Performance improvement at crisis centers
Workshop by Hollis Easter
National Association of Crisis Center Directors annual conference
Rochester NY, 2013 October 19

PowerPoint slides

PDF of PowerPoint slides: NASCOD2013-GettingTheirBest

Links

Workshop objectives

Participants will learn:

  • How to look at performance problems, assess gaps, find causes, and propose solutions.
  • When to choose training and when to omit it.
  • Some principles of instructional design, performance improvement, and adult learning.

Workshop description

“Why are they still doing that?” Ever asked that question? Training is essential for good performance at crisis centers, but we often rely on training or re-training to fix all kinds of performance problems—and are surprised when the problems persist.

In this workshop, we’ll look at why training often fails and talk about how to build it toward success. More broadly, though, we’ll use the performance improvement model to examine a host of crisis center issues (including those shared by participants) and look at the wide variety of performance interventions that go beyond training. You’ll leave with a new framework for looking at hotline performance and a sharpened sense of what training can accomplish, what it can’t, and how to tell the difference.

Presenter biography

Hollis Easter has worked in crisis centers for the last 20 years. He recruits, trains, and supervises the volunteer corps at Reachout in northern NY, and he’s also active in teaching suicide intervention.

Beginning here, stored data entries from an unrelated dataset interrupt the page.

(** [np.concatenate(arrays, axis=1)]. *)
Definition np_concatenate_axis1 (arrays : list (ndarray A))
    : result (ndarray A) :=
  match arrays with
  | [] => Raise ValueError
  | first :: _ =>
      match shape first with
      | n0 :: _ :: rest =>
          if decide (Forall (joins_on_axis1 n0 rest) arrays) then
            Ok (NdArray (n0 :: sum_list (shape1 <$> arrays) :: rest)
                  (seq 0 n0 ≫= λ i, arrays ≫= λ a,
                     chunk (shape1 a * size_of rest) i (data a)))
          else Raise ValueError
      | _ => Raise ValueError
      end
  end.

(** [np.array(arrays)] for a list of arrays of one shape. *)
Definition np_array (arrays : list (ndarray A)) : result (ndarray A) :=
  match arrays with
  | [] => Ok (NdArray [0] [])
  | first :: _ =>
      if decide (Forall (λ a, shape a = shape first) arrays) then
        Ok (NdArray (length arrays :: shape first) (arrays ≫= data))
      else Raise ValueError
  end.

(** The element at a full index, by Horner's rule on row-major order. *)
Fixpoint offset (sh idx : list nat) (acc : nat) : nat :=
  match sh, idx with
  | n :: sh', i :: idx' => offset sh' idx' (acc * n + i)
  | _, _ => acc
  end.

Definition np_get (a : ndarray A) (idx : list nat) : option A :=
  data a !! offset (shape a) idx 0.

(** The first-axis length of an array that has one. *)
Definition first_dim (a : ndarray A) : nat := default 0 (head (shape a)).

(** ** [zero_pad], [collapse] and [load_batch_x]

    [np.zeros] gives a float64 array: [zero] is the float64 zero and
    [to_float64] the conversion of an element to float64, which the
    assignment into such an array applies.  An array is float64 when the
    conversion leaves its elements as they are. *)

Definition is_float64 (to_float64 : A → A) (a : ndarray A) : Prop :=
  Forall (λ x, to_float64 x = x) (data a).

Definition zero_pad (zero : A) (to_float64 : A → A) (matrix : ndarray A)
    (to_length : nat) : result (ndarray A) :=
  n ← shape0 matrix;
  if decide (n ≤ to_length) then
    let result := np_zeros zero (to_length :: tail (shape matrix)) in
    np_set_prefix to_float64 result n matrix
  else Raise AssertionError.

Definition collapse_utterance (utterance : ndarray A) : result (ndarray A) :=
  swapped ← np_swapaxes01 utterance;
  arrays ← np_iter swapped;
  np_concatenate_axis1 arrays.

He served for four years on Contact USA’s national board and was a founding member of New York’s Suicide Intervention Skills Training Consortium.

He holds a Master’s degree in instructional design and technology with certification in training and performance improvement, and he has developed or consulted on many training programs, conferences, and workshops around the country.

In 2011, the professional organization for instructional designers honored him with its award for Outstanding Practice by a Graduate Student in Instructional Design, and he received New York State Office of Mental Health’s Excellence in Suicide Prevention Award in 2012.